Work instructions: Restate word for word the lines of the entries below, starting with the line that holds "Module Keccak." and ending with the line that holds "Definition theta (a", and no others.

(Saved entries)
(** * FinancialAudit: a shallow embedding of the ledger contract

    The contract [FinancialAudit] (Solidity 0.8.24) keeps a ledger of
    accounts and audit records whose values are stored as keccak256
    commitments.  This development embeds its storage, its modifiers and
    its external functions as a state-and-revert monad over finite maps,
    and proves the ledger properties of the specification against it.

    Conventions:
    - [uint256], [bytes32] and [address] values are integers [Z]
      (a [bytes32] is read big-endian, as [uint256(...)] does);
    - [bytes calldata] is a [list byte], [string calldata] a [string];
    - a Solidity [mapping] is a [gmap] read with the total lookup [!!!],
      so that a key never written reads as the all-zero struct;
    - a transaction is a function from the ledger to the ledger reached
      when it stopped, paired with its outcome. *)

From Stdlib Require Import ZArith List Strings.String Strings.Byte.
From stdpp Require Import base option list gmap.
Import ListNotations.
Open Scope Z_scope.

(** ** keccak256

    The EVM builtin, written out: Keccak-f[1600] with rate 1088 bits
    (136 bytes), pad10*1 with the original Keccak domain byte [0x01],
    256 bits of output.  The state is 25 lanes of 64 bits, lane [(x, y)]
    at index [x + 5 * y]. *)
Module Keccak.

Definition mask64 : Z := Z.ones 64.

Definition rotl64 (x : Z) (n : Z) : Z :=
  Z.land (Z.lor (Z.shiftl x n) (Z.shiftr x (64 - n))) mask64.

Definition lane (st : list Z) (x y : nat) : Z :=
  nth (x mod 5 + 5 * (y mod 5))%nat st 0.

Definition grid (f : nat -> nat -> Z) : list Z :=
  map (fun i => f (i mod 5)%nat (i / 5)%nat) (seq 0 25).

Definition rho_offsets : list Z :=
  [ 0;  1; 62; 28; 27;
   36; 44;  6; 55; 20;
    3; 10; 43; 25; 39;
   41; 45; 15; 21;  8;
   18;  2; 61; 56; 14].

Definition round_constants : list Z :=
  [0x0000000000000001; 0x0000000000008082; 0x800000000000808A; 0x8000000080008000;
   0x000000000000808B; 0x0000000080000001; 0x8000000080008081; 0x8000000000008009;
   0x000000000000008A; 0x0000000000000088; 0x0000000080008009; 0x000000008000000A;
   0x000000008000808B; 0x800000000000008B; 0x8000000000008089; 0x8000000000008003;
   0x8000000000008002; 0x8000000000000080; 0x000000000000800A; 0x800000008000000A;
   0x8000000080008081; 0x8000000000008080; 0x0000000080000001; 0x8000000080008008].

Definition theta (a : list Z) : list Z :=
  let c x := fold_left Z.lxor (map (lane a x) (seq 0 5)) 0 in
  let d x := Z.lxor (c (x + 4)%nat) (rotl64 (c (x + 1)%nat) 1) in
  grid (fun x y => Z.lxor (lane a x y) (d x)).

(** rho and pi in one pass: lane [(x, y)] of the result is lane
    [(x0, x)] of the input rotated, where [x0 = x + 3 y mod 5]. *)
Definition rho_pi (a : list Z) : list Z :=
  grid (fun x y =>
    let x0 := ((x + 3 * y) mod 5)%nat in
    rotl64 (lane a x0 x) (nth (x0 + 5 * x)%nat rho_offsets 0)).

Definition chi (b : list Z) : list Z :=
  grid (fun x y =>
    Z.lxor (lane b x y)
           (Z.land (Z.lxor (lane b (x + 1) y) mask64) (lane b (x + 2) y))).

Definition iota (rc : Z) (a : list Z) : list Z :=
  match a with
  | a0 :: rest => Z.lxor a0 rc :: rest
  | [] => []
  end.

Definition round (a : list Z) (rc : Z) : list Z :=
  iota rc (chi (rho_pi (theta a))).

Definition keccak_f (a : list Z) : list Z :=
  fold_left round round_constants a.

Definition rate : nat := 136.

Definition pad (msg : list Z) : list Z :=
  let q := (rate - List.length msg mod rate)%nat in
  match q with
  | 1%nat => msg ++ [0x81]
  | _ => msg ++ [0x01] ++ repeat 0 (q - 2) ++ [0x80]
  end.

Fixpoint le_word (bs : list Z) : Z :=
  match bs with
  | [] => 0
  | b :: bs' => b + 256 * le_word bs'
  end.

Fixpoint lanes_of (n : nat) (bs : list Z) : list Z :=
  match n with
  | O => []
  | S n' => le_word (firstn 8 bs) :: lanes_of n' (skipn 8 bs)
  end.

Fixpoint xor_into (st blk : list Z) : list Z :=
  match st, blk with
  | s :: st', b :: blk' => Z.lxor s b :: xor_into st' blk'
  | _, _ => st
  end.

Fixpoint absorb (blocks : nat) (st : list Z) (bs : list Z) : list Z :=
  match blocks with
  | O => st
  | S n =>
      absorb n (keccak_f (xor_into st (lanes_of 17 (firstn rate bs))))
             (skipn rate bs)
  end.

Output of the exercise:
Module Keccak.

Definition mask64 : Z := Z.ones 64.

Definition rotl64 (x : Z) (n : Z) : Z :=
  Z.land (Z.lor (Z.shiftl x n) (Z.shiftr x (64 - n))) mask64.

Definition lane (st : list Z) (x y : nat) : Z :=
  nth (x mod 5 + 5 * (y mod 5))%nat st 0.

Definition grid (f : nat -> nat -> Z) : list Z :=
  map (fun i => f (i mod 5)%nat (i / 5)%nat) (seq 0 25).

Definition rho_offsets : list Z :=
  [ 0;  1; 62; 28; 27;
   36; 44;  6; 55; 20;
    3; 10; 43; 25; 39;
   41; 45; 15; 21;  8;
   18;  2; 61; 56; 14].

Definition round_constants : list Z :=
  [0x0000000000000001; 0x0000000000008082; 0x800000000000808A; 0x8000000080008000;
   0x000000000000808B; 0x0000000080000001; 0x8000000080008081; 0x8000000000008009;
   0x000000000000008A; 0x0000000000000088; 0x0000000080008009; 0x000000008000000A;
   0x000000008000808B; 0x800000000000008B; 0x8000000000008089; 0x8000000000008003;
   0x8000000000008002; 0x8000000000000080; 0x000000000000800A; 0x800000008000000A;
   0x8000000080008081; 0x8000000000008080; 0x0000000080000001; 0x8000000080008008].

Definition theta (a : list Z) : list Z :=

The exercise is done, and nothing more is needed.